Hallo Steffen,

mein Hinweis zu den Handballern war lediglich dahingehend zu verstehen, dass Handschuhe lediglich eine Unterstützung darstellen, jedoch kein Ersatz für den Erwerb von Torwartfähigkeiten sind.

Früher meinte man, die Keeper müßten immer und überall ihre Handschuhe tragen. Heute läßt man sie manchmal zunächst aus, damit zwischen Ball und Hand kein bißchen Stoff die Intensität des Ballkontakts stört. Wenn der Keeper es dann technisch gut umsetzt, dann soll er natürlich wie beim Wettkampf die Handschuhe tragen.

Die NLZ sind eigentlich Vorreiter in Sachen Nachwuchstorwartausbildung, aber auch hier braucht es seine Zeit, bis dort überall Ausbilder am Werk sind, die den Torwart nicht mehr nur als Torlinien-Artisten sehen.

Bei unseren Nachbarn in den Niederlanden kann man den Trend feststellen, dass der Torwarttrainer gleichzeitig auch Co-Trainer ist. Man sieht die Notwendigkeit, dass der Torwart das Verhalten seiner Spieler besser verstehn muß, damit er früher erkennt, wohin er seine Position anpassen muß. (ein Handballkeeper konzentriert sich ja auch nur auf die freie Ecke, die nicht vom Abwehrblock zugestellt werden kann) Auch die Spieler sollen den Torwart besser verstehen, damit sie nicht nach dem gegnerischen Torabschluß erst mal ihre Konzentration verlieren, sondern sich ohne Unterbrechung sofort für den Spielaufbau anbieten.

Hier enden viele Übungen mit dem Torabschluß - dort erst mit der erfolgreichen Spieleröffnung.

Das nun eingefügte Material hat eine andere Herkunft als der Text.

(** A pending [EPIPE] on a plain connection: nothing is written *)
Lemma notify_granted_dead conn o el l w :
  w_conns w !! conn = Some o -> c_tls o = false -> has_fd o = true ->
  w_sends w = PendingError EPIPE :: l ->
  strlen (granted_text el) < FLOM_NETWORK_BUFFER_SIZE ->
  notify_granted conn el w = (inl (Rc FLOM_RC_CONNECTION_CLOSED), set_sends l w).
Proof.
  intros Hc Ht Hfd Hs Hl. unfold notify_granted, mbind, M_bind, gets.
  change (granted_msg (w_machine_id w) el) with
    (@inr err unit tt, Msg FLOM_MSG_STATE_READY
       (Header FLOM_MSG_LEVEL FLOM_MSG_VERB_LOCK (3 * FLOM_MSG_STEP_INCR))
       (body_lock_24 (Answer FLOM_RC_OK el))).
  cbn beta iota. cbn [of_result mret M_ret].
  rewrite serialize_lock_24 by exact Hl. cbn [of_result].
  change (mret ?a) with (fun s : world => (@inr err _ a, s)). cbn beta iota.
  unfold flom_conn_send, flom_tcp_send, deref, next_send, mbind, M_bind, gets. cbn.
  rewrite Hc. cbn. rewrite Hs, Ht. cbn. rewrite Hfd. reflexivity.
Qed.

Lemma after_notify_sends conn o el w : sends_ok w -> sends_ok (after_notify conn o el w).
Proof. unfold sends_ok. cbn. destruct 1; auto. Qed.
End notify_ok.

(** ** Exact steps *)
Lemma wp_exact {E S A} (m : M E S A) Q s r s' :
  m s = (r, s') -> Q r s' -> wp m Q s.
Proof. unfold wp. now intros ->. Qed.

Wie rasant sich die Torwartaufgaben verändern, werden wir vermutlich erst in ein paar Jahren sehen, wenn diese umfangreich ausgebildeten Keeper international aktiv werden. Einen kleinen Vorgeschmack haben wir ja bereits mit den Schweizer Exportschlagern, ala Büki und Co. Auch dort gibts eine TW-Trainer-Lizenz-Ausbildung incl. der Übertragung von Kompetenzen, sodass mancher Unfug aus dem Torwartalltag von Nachwuchskeepern verschwindet.

Beim Training von spielnahen Situationen kann der TW-Trainer/Co-Trainer seine Keeper zum offensiven Denken erziehen, weil der Keeper hier weitaus mehr agiert als sich allein auf seine Reaktionen zu verlassen. Dort wird die Ballabwehr (Fausten, Lenken, Hechtsprung) als letztes Mittel angesehen, weil hierbei entweder kein kontrollierter Spielaufbau möglich ist oder aber der Keeper zur Spieleröffnung erst wieder aufstehen muß. Dort schlüpft dieser Trainertyp mal in die Rolle als Co-Trainer, wenn er die Feldspieler in Abstimmung zum TW korrigert und mal als TW-Trainer, wenn er den TW in Abstimmung zu den Feldspielern korrigiert.

Hier gibts hingegen noch "Fachleute", die den guten Torwart mit dem Zollstück bestimmen wollen. Aber was nützen mir 20 cm an Länge, wenn der Hüne häufig 3 Meter vor der Stelle entfernt ist, wo sein kleinerer Kollege bereits steht. Die TW-Länge mag bei der Torliniendominanz noch eine große Rolle spielen, aber im Raum braucht es hohe Konzentration und Handlungsschnelligkeit.

Die NLZ-TW-Trainer, von denen du sprichst, beschäftigen sich z.T. noch mit der traditionellen TW-Ausbildung, bei der Automatisierung von Bewegungsabläufen hohe Priorität hat. Aber aus vielen Ballkontakten werden leider nicht automatisch auch gute Ballkontekte. Denn wenn man nicht genau hinschaut, können sich dabei Fehler einschleichen, die eine spätere Weiterentwicklung hemmen und dan nur schwer zu korrigieren sind.

Die Fingersafe-Handschuhe ermöglichen ein längeres Torschußtraining, verzeihen dabei Ermüdungsfehler, weil sie durch die Protektoren die Finger vor Überdehnung schützen. (Allerdings bieten sie keinen Schutz, wenn ein Ball auf die Finger- oder Daumenkuppen prallt. Auch können sie im Wettkampf nicht vor einer Verletzung der Handinnenfläche schützen.)

Aber gerade im "wie" in der Anwendung liegt das große Potenzial, wodurch ein Keeper über sich hinaus wachsen kann. Eine nachhaltige TW-Ausbildung, die zu selbständigen Entscheidungen im Wettkampf führt schafft man eigentlich nur, wenn der Keeper auch versteht, was in welcher Situation eine gute und was eine weniger gute Antwort ist.